Als eerste geeft John Breen commentaar.

Beide teams hebben gewerkt met een "open-mind" en door burgers erbij te betrekken. Dat is ook noodzakelijk.

In Hengelo is de focus gericht op de publieke, openbare ruimte.

Dat werpt de vraag op hoe je andere stakehouders betrekt, bijv. de pandeigenaren, de ondernemers, de bewoners.

En hoe vind je de balans tussen flexibel en "fixed" points?

De vraag in Almelo is de verdere voortgang.

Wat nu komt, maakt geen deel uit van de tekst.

(** * video_converter.py: a shallow embedding and its checked properties

    The development follows [src/video_converter.py] function by function.

    Conventions of the embedding.
    - A Python [str] is a [string] whose characters are the first 256
      Unicode code points (Latin-1); Python's case map and character
      classes are tabulated on that range.
    - A Python [float] is an exact rational ([Q]): the rounding of IEEE-754
      doubles, infinities and NaN are outside the model.  Decimal literals
      of the source ([0.2], [0.9], ...) are read at face value.
    - A Python [int] is a [Z].
    - A raised exception is the [Raise] branch of [res]; a function that
      falls off its end or executes a bare [return] yields Python's [None],
      written [None] in an [option].
    - The external tools (ffprobe, ffmpeg, the file system) answer through
      an [Env] record, one field per call site of [process_video]; the
      commands actually issued are logged in a trace. *)

From Stdlib Require Import ZArith QArith Qround Qminmax String Ascii List Bool Lia Lqa.
From Stdlib Require Import DecimalString.
Import ListNotations.

Local Open Scope string_scope.
Local Open Scope Z_scope.

(* ================================================================== *)
(** * Part I: definitions *)
(* ================================================================== *)

(** ** Exceptions and results *)

Record CompletedProcess := {
  returncode : Z;
  stdout : string;
  stderr : string
}.

(** The exception classes the program can meet.  [OSError] stands for its
    subclasses too ([FileNotFoundError], [PermissionError]); [ValueError]
    for [UnicodeDecodeError] and [JSONDecodeError]. *)
Inductive exn : Type :=
| CalledProcessError (rc : Z) (cmd : list string) (out err : string)
| ZeroDivisionError
| OSError
| ValueError
| TypeError
| IndexError
| KeyError
| AttributeError.

Inductive res (A : Type) : Type :=
| Ok (a : A)
| Raise (e : exn).
Arguments Ok {A} a.
Arguments Raise {A} e.

Definition res_bind {A B} (r : res A) (k : A -> res B) : res B :=
  match r with
  | Ok a => k a
  | Raise e => Raise e
  end.

(** ** Python strings *)

Module Py.

Definition between (lo hi n : N) : bool := ((lo <=? n) && (n <=? hi))%N.

(** Code points with a lowercase mapping below U+0100: A-Z, and
    U+00C0..U+00DE except the multiplication sign U+00D7. *)
Definition has_lower (n : N) : bool :=
  between 65 90 n || (between 192 222 n && negb (n =? 215)%N).

Definition chr_lower (c : ascii) : ascii :=
  let n := N_of_ascii c in
  if has_lower n then ascii_of_N (n + 32) else c.

(** [str.isalnum] on one character: alphabetic, decimal, digit or
    numeric.  Below U+0100 these are 0-9, A-Z, a-z, the ordinal
    indicators U+00AA and U+00BA, the micro sign U+00B5, the superscripts
    U+00B2 U+00B3 U+00B9, the fractions U+00BC..U+00BE and the letters
    U+00C0..U+00FF except U+00D7 and U+00F7. *)
Definition chr_isalnum (c : ascii) : bool :=
  let n := N_of_ascii c in
  between 48 57 n || between 65 90 n || between 97 122 n
  || (n =? 170)%N || (n =? 178)%N || (n =? 179)%N || (n =? 181)%N
  || (n =? 185)%N || (n =? 186)%N || between 188 190 n
  || (between 192 255 n && negb (n =? 215)%N && negb (n =? 247)%N).

Fixpoint str_map (f : ascii -> ascii) (s : string) : string :=
  match s with
  | EmptyString => EmptyString
  | String c r => String (f c) (str_map f r)
  end.

Fixpoint str_filter (p : ascii -> bool) (s : string) : string :=
  match s with
  | EmptyString => EmptyString
  | String c r => if p c then String c (str_filter p r) else str_filter p r
  end.

Fixpoint str_forall (p : ascii -> bool) (s : string) : bool :=
  match s with
  | EmptyString => true
  | String c r => p c && str_forall p r
  end.

(** [c in s] for a one-character [c]. *)
Fixpoint chr_in (c : ascii) (s : string) : bool :=
  match s with
  | EmptyString => false
  | String x r => Ascii.eqb c x || chr_in c r
  end.

Definition lower (s : string) : string := str_map chr_lower s.

(** [s.replace(old, new)] for one-character [old] and [new]. *)
Definition replace (old new : ascii) (s : string) : string :=
  str_map (fun c => if Ascii.eqb c old then new else c) s.

Definition len (s : string) : Z := Z.of_nat (String.length s).

Fixpoint rfind_aux (c : ascii) (s : string) (i acc : Z) : Z :=
  match s with
  | EmptyString => acc
  | String x r => rfind_aux c r (i + 1) (if Ascii.eqb x c then i else acc)
  end.

(** [s.rfind(c)]: the highest index of [c] in [s], or [-1]. *)
Definition rfind (c : ascii) (s : string) : Z := rfind_aux c s 0 (-1).

(** [s.split(sep)] for a one-character separator. *)
Fixpoint split (sep : ascii) (s : string) : list string :=
  match s with
  | EmptyString => [EmptyString]
  | String c r =>
      if Ascii.eqb c sep then EmptyString :: split sep r
      else match split sep r with
           | h :: t => String c h :: t
           | [] => [String c EmptyString]
           end
  end.

Definition startswith (c : ascii) (s : string) : bool :=
  match s with
  | String x _ => Ascii.eqb x c
  | EmptyString => false
  end.

Fixpoint endswith (c : ascii) (s : string) : bool :=
  match s with
  | EmptyString => false
  | String x EmptyString => Ascii.eqb x c
  | String _ r => endswith c r
  end.

(** [str(n)] for an [int]. *)
Definition str_of_int (n : Z) : string := NilZero.string_of_int (Z.to_int n).

(** [sub in s]: substring test. *)
Fixpoint contains (sub s : string) : bool :=
  String.prefix sub s ||
  match s with
  | EmptyString => false
  | String _ r => contains sub r
  end.

Definition dquote : ascii := ascii_of_N 34.

Definition hex_digit (n : N) : ascii :=
  if (n <? 10)%N then ascii_of_N (48 + n) else ascii_of_N (87 + n).

(** Code points that [repr] prints as they are: the printable ones,
    which below U+0100 excludes the controls, U+00A0 and U+00AD. *)
Definition isprintable (n : N) : bool :=
  between 32 126 n || (between 161 255 n && negb (n =? 173)%N).

Definition repr_chr (quote : ascii) (c : ascii) : string :=
  let n := N_of_ascii c in
  if Ascii.eqb c quote || Ascii.eqb c "\" then String "\" (String c EmptyString)
  else if (n =? 9)%N then "\t"
  else if (n =? 10)%N then "\n"
  else if (n =? 13)%N then "\r"
  else if isprintable n then String c EmptyString
  else String "\" (String "x" (String (hex_digit (n / 16)) (String (hex_digit (n mod 16)) EmptyString))).

Fixpoint concat_map (f : ascii -> string) (s : string) : string :=
  match s with
  | EmptyString => EmptyString
  | String c r => f c ++ concat_map f r
  end.

(** [repr(s)] of a [str]: single quotes, unless the text holds a single
    quote and no double quote. *)
Definition repr_str (s : string) : string :=
  let quote : ascii :=
    if chr_in "'" s && negb (chr_in dquote s) then dquote else "'"%char in
  String quote (concat_map (repr_chr quote) s) ++ String quote EmptyString.

(** [repr(l)] of a list of [str]. *)
Definition repr_list (l : list string) : string :=
  "[" ++ String.concat ", " (map repr_str l) ++ "]".

End Py.

(** ** pathlib: pure POSIX paths

    A path is kept as the list of raw segments it was built from, and is
    parsed on demand, as [pathlib.PurePosixPath] does. *)

Module PosixPath.

Definition t := list string.

Definition Path (s : string) : t := [s].

(** The [/] operator: [p / seg]. *)
Definition joinpath (p : t) (seg : string) : t := (p ++ [seg])%list.

(** [posixpath.join]. *)
Definition join_step (path b : string) : string :=
  if Py.startswith "/" b then b
  else if String.eqb path "" || Py.endswith "/" path then path ++ b
  else path ++ "/" ++ b.

Definition join (raw : t) : string :=
  match raw with
  | [] => ""
  | a :: p => fold_left join_step p a
  end.

(** [posixpath.splitroot]: one leading slash, or three and more, give
    the root "/"; exactly two give "//". *)
Definition splitroot (p : string) : string * string :=
  match p with
  | String "/" (String "/" (String "/" r)) => ("/", String "/" (String "/" r))
  | String "/" (String "/" r) => ("//", r)
  | String "/" r => ("/", r)
  | _ => ("", p)
  end.

Definition keep_part (x : string) : bool :=
  negb (String.eqb x "") && negb (String.eqb x ".").

(** Root and parts of a path: empty and "." components are dropped. *)
Definition parse (raw : t) : string * list string :=
  let path := join raw in
  if String.eqb path "" then ("", [])
  else let '(root, rel) := splitroot path in
       (root, filter keep_part (Py.split "/" rel)).

Definition to_str (raw : t) : string :=
  let '(root, tail) := parse raw in
  let s := root ++ String.concat "/" tail in
  if String.eqb s "" then "." else s.

Definition name (raw : t) : string := last (snd (parse raw)) "".

Definition suffix (raw : t) : string :=
  let name := name raw in
  let i := Py.rfind "." name in
  if (0 <? i) && (i <? Py.len name - 1)
  then substring (Z.to_nat i) (String.length name - Z.to_nat i) name
  else "".

Definition stem (raw : t) : string :=
  let name := name raw in
  let i := Py.rfind "." name in
  if (0 <? i) && (i <? Py.len name - 1)
  then substring 0 (Z.to_nat i) name
  else name.

End PosixPath.

(** ** format_filename *)

Definition format_filename (filename : string) : string :=
  let formatted := Py.lower filename in
  let formatted := Py.replace " " "-" formatted in
  let formatted :=
    Py.str_filter (fun c => Py.chr_isalnum c || Py.chr_in c "-_") formatted in
  formatted.

(** The base name [process_video] gives to the outputs of an input file:
    [format_filename(Path(input_file).stem)]. *)
Definition normalize (input_file : string) : string :=
  format_filename (PosixPath.stem (PosixPath.Path input_file)).

Definition get_supported_formats : list string :=
  [".mp4"; ".mov"; ".m4v"; ".avi"; ".mkv"; ".webm"].

(** ** Numbers *)

(** [int(x)] of a float: truncation toward zero. *)
Definition int_of_float (x : Q) : Z := Z.quot (Qnum x) (Zpos (Qden x)).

Grote stappen of ("zwaan-kleef-aan") voortdurend kleine stappen? De kleine stappen strategie is aantrekkelijk maar hoe richt je dat procesmatig in?

Beide teams hebben in hun voorbereiding gekeken naar het goed functionerende centrum van de stad Nordhorn in het aanliggende Duitse grensgebied (Nordhorn is qua inwoneraantal iets kleiner dan Almelo en Hengelo).

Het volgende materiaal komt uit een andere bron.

(* ===== verification/_CoqProject ===== *)
-Q . S2P
Prelude.v
Checksum.v
Types.v
Posix.v
DeltaFile.v
DeltaSpec.v
DeltaFileFacts.v
DeltaFileCreate.v
DeltaFileTheorems.v
DeltaManifest.v
DeltaManifestFacts.v
DeltaManifestTheorems.v
Names.v
DeltaStore.v
DeltaStoreFacts.v
DeltaStoreSteps.v
DeltaStoreTheorems.v
Bits.v
EdgeBody.v
PropertyLayout.v
Sst.v
SkipList.v
SkipListFacts.v
NeighBors.v
MemTable.v
SstBuild.v
SstBuildFacts.v
SstBuildTheorems.v
MemTableFlush.v
DeltaMerge.v
DeltaMergeTheorems.v
UpdateManager.v
UpdateManagerFacts.v
UpdateManagerInv.v
UpdateManagerProgress.v
UpdateManagerTheorems.v
Versions.v
VersionsInv.v
VersionsSteps.v
VersionsTheorems.v
LevelIndex.v
LsmRead.v
LsmReadFacts.v
LsmReadTheorems.v
LsmHistory.v
EdgeIterators.v
ScanTheorems.v
ScanHistory.v
DelRecords.v
LsmWrite.v
LsmWriteFacts.v
LsmWriteTheorems.v
Text.v
GraphSchema.v
SchemaTheorems.v
GraphDb.v
GraphScan.v
GraphWf.v
GraphUpdate.v
GraphHistory.v
CompactionPick.v
SstWriter.v
CompactionMerge.v
CompactionOutput.v
CompactionWays.v
CompactionTheorems.v
CompactionPublish.v
CompactionReads.v
CompactionClaims.v
Reopen.v
ReopenFacts.v
ReopenLevels.v
CompactionRound.v
CompactionTree.v
CompactionStore.v
CompactionSteps.v
CompactionLoop.v
LsmEngine.v
ReopenTheorems.v
GraphStore.v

Stedenbouwkundige Milena Schauer uit Nordhorn is aanwezig om haar commentaar te geven op de bevindingen van beide teams.

Haar primaire aanbeveling: om een daadwerkelijk goed begin te maken is het zaak dat je scherp krijgt wat een werkelijke "must" is bij de verbetering van de centrumfunctie.

De combi van versterken en afsterven is een harde realiteit. Dit geldt vooral voor de aanloopstraten.

In Nordhorn is aan de burgers gevraagd wat zij willen.

Daarna zijn door stedenbouwkundigen plannen gemaakt die aan burgers zijn voorgelegd.

Diele Biemold beveelt de aanwezigen een bezoek aan het centrum van Nordhorn aan.

Ruud van der Koelen geeft aan dat in Nederland voldoende sturingsmiddelen zijn voor gemeenten.

Bestemmingsplan i.c.m. een Beeldkwaliteitsplan werkt goed.

Daarnaast kan er specifiek gestuurd worden d.m.v. stimuleringsmaatregelen, bijv. door "gevelbeleid". Den Bosch is een goed voorbeeld van geslaagd gevelbeleid.

Robert Wienk, begeleidend docent van Saxion, sluit af met een oproep aan de aanwezigen om mee te discussiëren over concrete invullingen. Daarmee wordt recht gedaan aan de creatie van een breed gedragen vitale binnenstad.